WHAT YOU ARE ASKED TO DO => Find the line containing "match op with" in the records below. Copy exactly that line and each one after it, ending at the line containing "clear_temporary_sensitive scope e", and nothing more.

[[ STORED DATA, beginning ]]

Section Props.
Context {pattern zone : Type}.
Variable ip_compressed : pystr -> option pystr.
Variable re_compile : pystr -> result pattern.
Variable re_search : pattern -> pystr -> bool.
Variable zone_info : pystr -> result zone.
Variable zone_offset : zone -> Z -> Z.
Variable rule_digest : CaptureRule -> pystr.

Local Abbreviation engine := (engine (pattern := pattern) (zone := zone)).
Local Abbreviation evaluate := (evaluate ip_compressed re_search zone_offset).
Local Abbreviation authorize := (authorize ip_compressed re_search zone_offset).
Local Abbreviation permits := (permits ip_compressed re_search zone_offset).
Local Abbreviation replace_policy := (replace_policy ip_compressed re_compile zone_info rule_digest).
Local Abbreviation normalize_domain := (normalize_domain ip_compressed).

(** ** The life of an authorization *)

Inductive engine_op :=
  | EEvaluate (op : PolicyOperation) (ph : PolicyPhase) (c : PolicyEvaluationContext)
  | EPrivacy (active : bool)
  | ELock (locked : bool)
  | EMark (scope : SensitiveScope) (c : PolicyEvaluationContext) (ttl : Z)
  | EClear (scope : option SensitiveScope)
  | EReplace (configuration : LocalRecallConfig) (revision : pystr).

Definition run_engine_op (op : engine_op) (e : engine) : engine :=
  match op with
  | EEvaluate op ph c => (evaluate op ph c e).1
  | EPrivacy b => set_privacy_mode b e
  | ELock b => set_session_locked b e
  | EMark scope c ttl => (mark_current_sensitive scope c ttl e).1
  | EClear scope => clear_temporary_sensitive scope e
  | EReplace k rev => (replace_policy k rev e).1
  end.

Definition engine_step (e : engine) (op : engine_op) (e' : engine) : Prop := run_engine_op op e = e'.

(** Every method either changes nothing or moves to a new generation. *)
Lemma step_bumps e op e' : engine_step e op e' -> e' = e \/ e_generation e < e_generation e'.
Proof.
  intros <-. destruct op as [op ph c|b|b|scope c ttl|[s|]|k rev]; cbn.
  - change (evaluate op ph c e).1 with (snapshot_engine (pc_evaluated_at c) e). unfold snapshot_engine.
    case_bool_decide; [by left|right; cbn; lia].
  - unfold set_privacy_mode. destruct (eqb _ _); [by left|right]. destruct b; cbn; lia.
  - unfold set_session_locked. destruct (eqb _ _); [by left|right]. destruct b; cbn; lia.
  - unfold mark_current_sensitive, require, mbind, M_bind. destruct (_ && _); [|by left].
    destruct (sensitive_scope_value _ _); [right; cbn; lia|by left].
  - unfold clear_temporary_sensitive. case_bool_decide; [by left|right; cbn; lia].
  - unfold clear_temporary_sensitive. destruct (e_temporary e); [by left|right; cbn; lia].
  - unfold Policy.replace_policy, lift, mbind, M_bind. destruct (require_nonempty rev); [|by left].
    destruct (result_bind _ _ _ _) as [[rules tz]|]; right; cbn; lia.
Qed.

Lemma steps_bump e ops e' : steps engine_step e ops e' -> e' = e \/ e_generation e < e_generation e'.
Proof.
  induction 1 as [e|e op e1 ops e2 Hs _ IH]; [by left|].
  destruct (step_bumps _ _ _ Hs) as [->|?], IH as [->|?]; auto; right; lia.
Qed.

[[ STORED DATA, end ]]

THE COMPLETED TASK =>
  match op with
  | EEvaluate op ph c => (evaluate op ph c e).1
  | EPrivacy b => set_privacy_mode b e
  | ELock b => set_session_locked b e
  | EMark scope c ttl => (mark_current_sensitive scope c ttl e).1
  | EClear scope => clear_temporary_sensitive scope e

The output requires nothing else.